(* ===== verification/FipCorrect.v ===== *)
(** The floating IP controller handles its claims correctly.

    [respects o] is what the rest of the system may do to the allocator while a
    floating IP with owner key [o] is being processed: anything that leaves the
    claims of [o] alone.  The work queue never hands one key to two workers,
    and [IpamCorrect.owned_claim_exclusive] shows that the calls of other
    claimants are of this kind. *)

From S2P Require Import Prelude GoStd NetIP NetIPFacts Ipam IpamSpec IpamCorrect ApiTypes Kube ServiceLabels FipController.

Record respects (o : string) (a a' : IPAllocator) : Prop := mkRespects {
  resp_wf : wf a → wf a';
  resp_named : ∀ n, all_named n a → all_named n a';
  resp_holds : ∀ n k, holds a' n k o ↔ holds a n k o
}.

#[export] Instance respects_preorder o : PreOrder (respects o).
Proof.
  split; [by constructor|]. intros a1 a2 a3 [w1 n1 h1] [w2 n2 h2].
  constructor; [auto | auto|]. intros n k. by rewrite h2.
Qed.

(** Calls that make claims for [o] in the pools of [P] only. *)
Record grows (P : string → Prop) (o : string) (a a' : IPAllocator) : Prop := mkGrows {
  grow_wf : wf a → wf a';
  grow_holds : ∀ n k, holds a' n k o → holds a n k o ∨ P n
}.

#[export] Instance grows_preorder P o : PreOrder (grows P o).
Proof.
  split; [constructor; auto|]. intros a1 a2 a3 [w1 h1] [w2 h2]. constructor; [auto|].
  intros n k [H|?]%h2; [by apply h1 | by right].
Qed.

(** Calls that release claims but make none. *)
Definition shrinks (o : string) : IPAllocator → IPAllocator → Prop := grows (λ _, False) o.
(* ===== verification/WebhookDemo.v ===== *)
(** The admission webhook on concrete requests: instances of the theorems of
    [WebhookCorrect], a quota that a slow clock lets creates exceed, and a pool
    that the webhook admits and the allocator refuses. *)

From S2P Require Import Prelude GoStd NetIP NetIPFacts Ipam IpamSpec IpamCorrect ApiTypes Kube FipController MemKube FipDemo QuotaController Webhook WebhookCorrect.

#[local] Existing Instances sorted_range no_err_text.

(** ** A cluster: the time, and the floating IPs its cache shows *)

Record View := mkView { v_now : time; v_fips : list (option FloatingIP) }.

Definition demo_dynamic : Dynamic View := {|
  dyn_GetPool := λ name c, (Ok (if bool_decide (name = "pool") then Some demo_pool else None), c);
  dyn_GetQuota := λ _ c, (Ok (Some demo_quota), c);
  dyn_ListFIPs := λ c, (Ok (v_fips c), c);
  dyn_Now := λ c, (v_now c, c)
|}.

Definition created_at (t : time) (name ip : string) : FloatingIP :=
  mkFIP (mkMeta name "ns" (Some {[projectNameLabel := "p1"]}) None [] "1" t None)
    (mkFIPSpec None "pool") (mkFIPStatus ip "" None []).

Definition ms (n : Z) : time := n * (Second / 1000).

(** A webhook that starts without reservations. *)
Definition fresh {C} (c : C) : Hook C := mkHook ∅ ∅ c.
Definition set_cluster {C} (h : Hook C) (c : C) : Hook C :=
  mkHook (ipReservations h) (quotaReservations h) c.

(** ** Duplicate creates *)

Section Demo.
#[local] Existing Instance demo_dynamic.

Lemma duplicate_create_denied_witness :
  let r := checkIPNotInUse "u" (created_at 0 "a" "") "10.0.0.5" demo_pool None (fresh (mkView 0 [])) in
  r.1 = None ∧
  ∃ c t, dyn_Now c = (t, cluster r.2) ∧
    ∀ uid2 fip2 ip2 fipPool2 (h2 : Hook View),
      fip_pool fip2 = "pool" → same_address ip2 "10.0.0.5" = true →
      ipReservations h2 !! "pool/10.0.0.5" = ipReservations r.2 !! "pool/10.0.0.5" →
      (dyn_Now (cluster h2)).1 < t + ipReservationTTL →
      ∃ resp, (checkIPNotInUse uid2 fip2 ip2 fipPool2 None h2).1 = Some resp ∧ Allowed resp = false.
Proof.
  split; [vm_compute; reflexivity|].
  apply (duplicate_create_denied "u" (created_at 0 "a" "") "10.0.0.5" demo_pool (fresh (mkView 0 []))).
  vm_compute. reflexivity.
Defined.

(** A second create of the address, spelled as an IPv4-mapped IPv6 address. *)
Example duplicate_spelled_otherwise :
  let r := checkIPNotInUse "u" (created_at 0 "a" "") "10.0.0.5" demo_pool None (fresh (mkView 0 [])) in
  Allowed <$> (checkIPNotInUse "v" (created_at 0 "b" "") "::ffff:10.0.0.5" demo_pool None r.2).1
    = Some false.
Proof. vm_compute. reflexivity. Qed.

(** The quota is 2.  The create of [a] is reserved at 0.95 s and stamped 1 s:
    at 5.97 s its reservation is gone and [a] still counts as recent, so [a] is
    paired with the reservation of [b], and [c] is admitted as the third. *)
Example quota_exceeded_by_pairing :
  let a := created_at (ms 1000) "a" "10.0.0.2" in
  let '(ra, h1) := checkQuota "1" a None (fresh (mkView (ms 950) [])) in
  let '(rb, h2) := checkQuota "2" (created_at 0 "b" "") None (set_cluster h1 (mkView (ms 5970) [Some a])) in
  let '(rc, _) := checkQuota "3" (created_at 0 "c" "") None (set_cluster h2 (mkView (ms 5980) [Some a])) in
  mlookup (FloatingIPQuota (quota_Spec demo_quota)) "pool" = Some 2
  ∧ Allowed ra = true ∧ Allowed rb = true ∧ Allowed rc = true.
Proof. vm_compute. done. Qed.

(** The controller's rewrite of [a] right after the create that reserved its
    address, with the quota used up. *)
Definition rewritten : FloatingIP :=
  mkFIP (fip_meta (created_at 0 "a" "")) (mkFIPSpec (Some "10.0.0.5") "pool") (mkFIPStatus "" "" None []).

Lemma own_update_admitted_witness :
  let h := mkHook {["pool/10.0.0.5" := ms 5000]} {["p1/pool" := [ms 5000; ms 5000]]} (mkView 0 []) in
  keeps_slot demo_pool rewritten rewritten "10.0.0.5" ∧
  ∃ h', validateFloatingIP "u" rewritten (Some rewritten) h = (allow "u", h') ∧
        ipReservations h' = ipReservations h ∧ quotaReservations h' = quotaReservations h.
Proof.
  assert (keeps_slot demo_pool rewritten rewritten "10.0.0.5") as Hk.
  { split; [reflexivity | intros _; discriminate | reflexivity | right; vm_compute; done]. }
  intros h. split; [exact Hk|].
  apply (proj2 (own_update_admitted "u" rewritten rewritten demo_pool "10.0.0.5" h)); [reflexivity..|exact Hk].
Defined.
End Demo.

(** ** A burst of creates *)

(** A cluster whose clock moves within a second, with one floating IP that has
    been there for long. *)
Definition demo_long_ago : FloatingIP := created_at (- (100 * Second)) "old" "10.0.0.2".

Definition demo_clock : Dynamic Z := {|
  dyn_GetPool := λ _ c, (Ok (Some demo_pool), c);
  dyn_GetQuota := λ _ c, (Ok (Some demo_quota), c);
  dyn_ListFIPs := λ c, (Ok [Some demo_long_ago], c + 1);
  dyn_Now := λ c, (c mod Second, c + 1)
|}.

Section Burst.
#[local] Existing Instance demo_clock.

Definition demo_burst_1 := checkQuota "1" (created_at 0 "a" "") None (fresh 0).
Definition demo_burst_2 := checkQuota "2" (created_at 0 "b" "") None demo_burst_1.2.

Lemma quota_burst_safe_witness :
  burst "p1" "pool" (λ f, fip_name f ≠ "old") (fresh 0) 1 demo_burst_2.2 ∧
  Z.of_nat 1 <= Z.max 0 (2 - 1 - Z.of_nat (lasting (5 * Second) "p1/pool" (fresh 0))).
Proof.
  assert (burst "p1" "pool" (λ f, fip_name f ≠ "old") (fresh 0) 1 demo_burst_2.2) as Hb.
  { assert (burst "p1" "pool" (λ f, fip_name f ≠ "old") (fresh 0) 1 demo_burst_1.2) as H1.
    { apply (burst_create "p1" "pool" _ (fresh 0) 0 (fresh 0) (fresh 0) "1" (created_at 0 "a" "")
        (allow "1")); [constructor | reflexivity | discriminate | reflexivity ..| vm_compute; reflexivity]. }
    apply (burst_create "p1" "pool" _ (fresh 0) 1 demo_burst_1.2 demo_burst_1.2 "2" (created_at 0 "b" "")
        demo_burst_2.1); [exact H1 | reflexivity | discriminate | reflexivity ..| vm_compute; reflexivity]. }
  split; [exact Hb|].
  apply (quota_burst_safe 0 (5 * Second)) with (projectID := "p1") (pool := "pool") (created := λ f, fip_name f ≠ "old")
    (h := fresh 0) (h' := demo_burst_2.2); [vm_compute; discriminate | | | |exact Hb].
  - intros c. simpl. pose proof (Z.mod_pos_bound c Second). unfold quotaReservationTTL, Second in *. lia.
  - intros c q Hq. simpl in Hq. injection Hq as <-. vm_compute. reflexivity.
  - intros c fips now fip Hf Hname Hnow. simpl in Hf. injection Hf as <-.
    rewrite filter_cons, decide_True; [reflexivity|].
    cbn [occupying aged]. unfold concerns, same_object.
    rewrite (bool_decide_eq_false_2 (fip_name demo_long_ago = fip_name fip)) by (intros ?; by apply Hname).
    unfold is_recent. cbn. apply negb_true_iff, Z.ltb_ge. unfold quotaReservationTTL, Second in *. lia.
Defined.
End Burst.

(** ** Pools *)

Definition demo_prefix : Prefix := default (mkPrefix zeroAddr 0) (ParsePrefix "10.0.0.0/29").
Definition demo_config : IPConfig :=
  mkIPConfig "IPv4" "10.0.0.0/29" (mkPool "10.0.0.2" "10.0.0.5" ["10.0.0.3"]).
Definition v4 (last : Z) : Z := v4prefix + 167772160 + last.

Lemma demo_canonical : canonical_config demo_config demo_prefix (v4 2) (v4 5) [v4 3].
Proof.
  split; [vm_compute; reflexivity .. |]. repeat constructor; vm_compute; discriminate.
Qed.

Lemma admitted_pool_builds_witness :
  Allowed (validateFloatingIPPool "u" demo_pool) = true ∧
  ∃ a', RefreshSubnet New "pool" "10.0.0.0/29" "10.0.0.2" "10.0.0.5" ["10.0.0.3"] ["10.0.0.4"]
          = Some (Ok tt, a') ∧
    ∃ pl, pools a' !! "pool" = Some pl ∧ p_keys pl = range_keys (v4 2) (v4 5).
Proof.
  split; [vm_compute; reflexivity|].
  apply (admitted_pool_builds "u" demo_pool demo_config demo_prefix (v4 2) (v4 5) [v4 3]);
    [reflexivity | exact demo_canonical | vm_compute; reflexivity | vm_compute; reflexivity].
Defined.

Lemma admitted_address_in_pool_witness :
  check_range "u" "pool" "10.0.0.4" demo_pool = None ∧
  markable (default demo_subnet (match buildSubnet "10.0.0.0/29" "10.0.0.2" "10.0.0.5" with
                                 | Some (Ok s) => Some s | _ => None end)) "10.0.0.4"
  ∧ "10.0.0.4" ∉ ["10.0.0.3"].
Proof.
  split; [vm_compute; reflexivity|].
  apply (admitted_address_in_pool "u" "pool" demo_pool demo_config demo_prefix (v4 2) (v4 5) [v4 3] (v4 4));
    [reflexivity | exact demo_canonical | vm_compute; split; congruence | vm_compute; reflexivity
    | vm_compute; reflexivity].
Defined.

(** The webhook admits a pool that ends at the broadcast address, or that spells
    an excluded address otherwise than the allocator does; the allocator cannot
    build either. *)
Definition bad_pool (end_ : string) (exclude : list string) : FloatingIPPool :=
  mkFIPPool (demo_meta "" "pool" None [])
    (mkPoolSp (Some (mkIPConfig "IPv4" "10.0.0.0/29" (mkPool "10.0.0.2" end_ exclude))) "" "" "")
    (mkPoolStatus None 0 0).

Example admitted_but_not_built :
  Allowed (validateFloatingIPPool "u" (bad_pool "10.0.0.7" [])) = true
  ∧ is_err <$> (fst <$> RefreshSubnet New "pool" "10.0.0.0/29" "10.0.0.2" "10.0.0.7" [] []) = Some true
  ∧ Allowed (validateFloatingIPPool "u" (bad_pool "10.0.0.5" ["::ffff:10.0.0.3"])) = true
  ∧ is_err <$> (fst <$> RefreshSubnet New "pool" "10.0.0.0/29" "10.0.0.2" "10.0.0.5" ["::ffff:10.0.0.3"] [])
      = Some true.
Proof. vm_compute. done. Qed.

= = = =

▶ _Problem details_
The line containing "(mkPoolStatus None 0 0)." opens the range, and the last line of the entries closes it; copy that range exactly.

▶ _Task response_
    (mkPoolStatus None 0 0).

Example admitted_but_not_built :
  Allowed (validateFloatingIPPool "u" (bad_pool "10.0.0.7" [])) = true
  ∧ is_err <$> (fst <$> RefreshSubnet New "pool" "10.0.0.0/29" "10.0.0.2" "10.0.0.7" [] []) = Some true
  ∧ Allowed (validateFloatingIPPool "u" (bad_pool "10.0.0.5" ["::ffff:10.0.0.3"])) = true
  ∧ is_err <$> (fst <$> RefreshSubnet New "pool" "10.0.0.0/29" "10.0.0.2" "10.0.0.5" ["::ffff:10.0.0.3"] [])
      = Some true.
Proof. vm_compute. done. Qed.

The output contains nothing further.